Looking at the disassembly shows us that the compiler tried doing something nice for us - it just calculated the whole thing at compile time and replaced with a single number.

The optimized code is just a one-liner:

011F1000  vmovss      xmm0,dword ptr [__real@c3c56f11 (011F2118h)]  

My question is: Is this a compiler bug (which I should report) or is it wrong usage of fp:fast?

like image 603
Asaf Avatar asked Nov 23 '17 22:11

Asaf


1 Answers

I'm seeing the same thing here. I think I found the issue: hoursToMicroseconds(24) is overflowing. It shouldn't, as the expression should be converted to unsigned long long before the multiplication with 1000000LL. But if you cast that result back to an unsigned int, you'll get 500654080 rather than 86400000000. So the whole calculation eventually boils down to -394.868.

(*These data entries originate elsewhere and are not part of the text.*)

(** X11. [retrieve_similar_words] raises [KeyError] as soon as the word is
    not in the index map. When the word has an index among the rows of
    the matrix (a negative index counts from the last row), [0 <= k],
    [k + 1] is at most the number of rows and every row position has a
    word, it returns exactly [k] words: those of the positions ranked 2nd
    to [(k+1)]-th for the row of the word. *)
Theorem retrieve_similar_words_returns_k
    (σ : store) (emb : loc) (word : string)
    (index_map : gmap string Z) (index_to_word : gmap Z string)
    (k : Z) (W : tensor2) (i : Z) :
  (index_map !! word = None →
   retrieve_similar_words σ emb word index_map index_to_word k
   = Raise KeyError)
  ∧ (weight σ emb = Some W → wf2 W →
     index_map !! word = Some i →
     (- Z.of_nat (shape2 W).1 ≤ i < Z.of_nat (shape2 W).1)%Z →
     (0 ≤ k)%Z → (k + 1 ≤ Z.of_nat (shape2 W).1)%Z →
     (∀ j, j < (shape2 W).1 → is_Some (index_to_word !! Z.of_nat j)) →
     ∃ row results,
       data2 W !! Z.to_nat (i `mod` Z.of_nat (shape2 W).1) = Some row
       ∧ retrieve_similar_words σ emb word index_map index_to_word k
         = Ok results
       ∧ length results = Z.to_nat k
       ∧ Forall2 (λ (idx : nat) w, index_to_word !! Z.of_nat idx = Some w)
                 (take (Z.to_nat k) (drop 1 (ranking W row))) results).
Proof.
  split.
  - intros Hw. unfold retrieve_similar_words, getitem. by rewrite Hw.
  - intros HW Hwf Hw Hi Hk0 Hk Hwords.
    destruct (tensor_getrow_ok W i Hwf Hi) as (row & Hrow & Hlen & Hdata).
    destruct (compute_topk_similar_ok row W k Hwf
                (eq_sym Hlen) Hk0 Hk) as (Htop & Htoplen & Hperm).
    set (top := take (Z.to_nat k) (drop 1 (ranking W row))) in *.
    assert (Hin : ∀ idx, idx ∈ top → idx < (shape2 W).1).
    { intros idx Hidx. apply elem_of_seq with (j := 0%nat). rewrite <-Hperm.
      subst top. apply elem_of_take in Hidx as (n & Hn & _).
      rewrite lookup_drop in Hn. by eapply list_elem_of_lookup_2. }
    assert (Hall : ∃ results,
      comprehension (λ idx : nat, getitem index_to_word (Z.of_nat idx)) top
      = Ok results
      ∧ Forall2 (λ (idx : nat) w, index_to_word !! Z.of_nat idx = Some w)
                top results).
    { clear Htop Htoplen. induction top as [|idx top IH].
      - exists []. by split; [|constructor].
      - destruct (Hwords idx) as [w Hidx]; [apply Hin; by left|].
        destruct IH as (results & Hres & HF2).
        { intros j Hj. apply Hin. by right. }
        exists (w :: results). split; [|by constructor].
        cbn [comprehension]. rewrite (getitem_Some _ _ _ Hidx), Hres. done. }
    destruct Hall as (results & Hres & HF2).
    exists row, results. split_and!; [done| | |done].
    + unfold retrieve_similar_words, emb_weight.
      rewrite (getitem_Some _ _ _ Hw), HW.
      cbv beta iota delta [mbind result_bind].
      rewrite Hrow, Htop. by rewrite Hres.
    + by rewrite <-(Forall2_length _ _ _ HF2).
Qed.

Lemma retrieve_similar_words_returns_k_witness :
  let rand := λ i j : nat, INR (i + j) in
  let W := tabulate2 (3, 2) rand in
  let m := SkipGram.init 3 2 rand rand ∅ in
  let index_map : gmap string Z := <["the" := 1%Z]> ∅ in
  let index_to_word : gmap Z string :=
    <[0%Z := "[PAD]"]> (<[1%Z := "the"]> (<[2%Z := "cat"]> ∅)) in
  (weight m.2 (SkipGram.emb m.1) = Some W ∧ wf2 W
   ∧ index_map !! "the" = Some 1%Z
   ∧ (∀ j, j < 3 → is_Some (index_to_word !! Z.of_nat j)))
  ∧ ∃ results,
      retrieve_similar_words m.2 (SkipGram.emb m.1) "the"
        index_map index_to_word 1 = Ok results
      ∧ length results = 1.
Proof.
  intros rand W m index_map index_to_word.
  assert (H1 : weight m.2 (SkipGram.emb m.1) = Some W).
  { destruct (tied_weight _ _ _ _ (SkipGram_init_tied 3 2 rand rand ∅))
      as (_ & _ & _ & _ & Hw & _). exact Hw. }
  assert (H2 : wf2 W) by apply tabulate2_wf.
  assert (H3 : index_map !! "the" = Some 1%Z) by done.
  assert (H4 : ∀ j, j < 3 → is_Some (index_to_word !! Z.of_nat j)).
  { intros j Hj. destruct j as [|[|[|j]]]; [by eexists..|lia]. }
  split; [done|].
  destruct (proj2 (retrieve_similar_words_returns_k m.2 (SkipGram.emb m.1)
              "the" index_map index_to_word 1 W 1) H1 H2 H3)
    as (row & results & _ & Hres & Hlen & _); [simpl; lia | lia | simpl; lia | done |].
  by exists results.
Defined.

(** ** Vocabulary and indices *)

Example build_word_counts_demo :
  build_word_counts [["b"; "a"; "b"]; ["c"; "a"; "b"]]
  = [("b", 3); ("a", 2); ("c", 1)].
Proof. reflexivity. Qed.

Example sorted_by_count_stable :
  sorted_by_count [("x", 1); ("y", 2); ("z", 1); ("u", 2)]
  = [("y", 2); ("u", 2); ("x", 1); ("z", 1)].
Proof. reflexivity. Qed.

Example build_index_map_demo :
  build_index_map [("x", 1); ("y", 2); ("z", 1)] (Some 3%Z)
  = <["[PAD]" := 0%Z]> (<["y" := 1%Z]> (<["x" := 2%Z]> ∅)).
Proof. by apply map_eq; intros w; vm_compute. Qed.

Section OrderedDict.
Context {V : Type}.
Implicit Types (d : list (string * V)) (k : string) (v : V).

Lemma odict_get_nil k (default : V) : odict_get [] k default = default.
Proof. done. Qed.

Lemma odict_get_cons k' v' d k (default : V) :
  odict_get ((k', v') :: d) k default
  = if decide (k' = k) then v' else odict_get d k default.
Proof.
  unfold odict_get. cbn [list_find]. simpl.
  destruct (decide (k' = k)); [done|].
  by destruct (list_find (λ kv, kv.1 = k) d) as [[? ?]|].
Qed.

I would definitely say this is a compiler bug. It seems you can circumvent it by casting the unsigned long long result to double first.

EDIT

You know what else is funny? If you make all your functions constexpr, and also declare result as constexpr in main(), it will produce the right result. So there are apparently two separate code paths in the compiler that can compute the value at compile time, and one of them is broken.